Why you’ll want to visit Point Pelee National Park
If you’re a keen birder you already know about what a fabulous place Point Pelee is during the spring bird migration. It is one of the top spots for birding in Canada in spring – and birding is one of the truly fabulous things to do in Point Pelee National Park.
The total number of species recorded is 372, of which 340 have been observed over the spring migration. According to the Parks Canada website there have been some Big Days where huge waves of birds have stopped for a breather.
Here are a few examples of the numbers seen during a wave of birds.
- In 1952, 1,000 black-and-white warblers and 20,000 white-throated sparrows showed up over a three day period.
- On May 15, 1978, 80 yellow-billed cuckoos, 250 scarlet tanagers and 70 eastern wood peewees were sighted.
- In other years 2,500 tundra swans and 100,000 red-breasted mergansers have stopped by in a short time period.
If you’ve ever seen the movie The Big Year, you will appreciate – even if you’re not a birder – the thrill of seeing so many species of birds at one time.
But you don’t have to be a birder to enjoy Point Pelee National Park.
Point Pelee is known for its wonderful sandy beaches
The park is situated on a narrow spit of land that ends at a point – the southernmost tip of mainland Canada. There are fabulous beaches on either side of the spit that run for kilometres.

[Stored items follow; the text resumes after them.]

(* ===== verification/AccountTheorems.v ===== *)
(** * Theorems on accounts, sessions and multi-factor authentication

    Sessions are created only for valid credentials, disabled accounts have no sessions
    whatever requests come in, sensitive requests need a ticket that works once, guessing
    passwords is slow, recovery codes and password resets work once, and what a round of the
    task that deletes accounts does. *)

From stdpp Require Import base list gmap strings pretty.
From Stdlib Require Import ZArith Lia Sorted.
From S2P Require Import Prelude Errors Permissions PermissionSpec Files Users Servers Channels.
From S2P Require Import PermissionQuery Messages Unreads Config Emojis Webhooks Bots AuditLogs.
From S2P Require Import Accounts World Database Relationships MessageOps ChannelOps References.
From S2P Require Import Triples ServerOps UserOps AccountOps AccountRoutes.

(** ** The tables *)

Definition accounts (w : World.t) : AccountsTable.table := ReferenceDb.accounts (World.db w).
Definition sessions (w : World.t) : SessionsTable.table := ReferenceDb.sessions (World.db w).
Definition tickets (w : World.t) : TicketsTable.table := ReferenceDb.tickets (World.db w).
Definition account_invites (w : World.t) : AccountInvitesTable.table :=
  ReferenceDb.account_invites (World.db w).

Bring a picnic, go for a swim or just relax with your family. And don’t miss a visit to the very tip. Just don’t even consider a swim there unless you want to become another drowning statistic. The water at the tip is known for its dangerous currents and undertows.
Take a hike
I spent many hours hiking a myriad of trails that run through the park. Most are short. All are flat and easy. In total there are 8 trails, ranging from 0.5 to 4 kilometres in length.
The 4 kilometre Centennial Trail from the Marsh Boardwalk to the Visitor Centre can also be biked.
The Marsh Boardwalk
My favourite hike was the one kilometre long Marsh Boardwalk.
It’s popular one for the whole family – as you get up close to cattails, lily pads, turtles, birds and frogs. Red-winged backbirds and painted turtles are particularly plentiful. There’s a tower to climb so you get a great overview as well.
Canoe and kayak in Point Pelee
I had also hoped to paddle around the ponds as there are boats available to rent but for whatever reason they weren’t open on the Monday of the May long weekend that I visited. That would be a fabulous way to explore the park.
Hiking in the woods in Point Pelee National Park
The wooded walks I did were pleasant too – especially as the woods were just full of birdsong – 99% of which I couldn’t identify.
I hiked a number of loops and enjoyed the peace of the woods, trying to find (and identify) the elusive bird singing in the tree and the spring flowers. Though hardly exotic I loved coming across wild turkeys on a couple of occasions.
Look out for snakes in Point Pelee
There are a lot of snakes in Point Pelee National Park. I am pleased to report that I saw only one of them – a garter snake that was less than a foot long. Thank heavens I didn’t see a six foot long fox snake. They may not cause you harm but I am just not a big fan of snakes.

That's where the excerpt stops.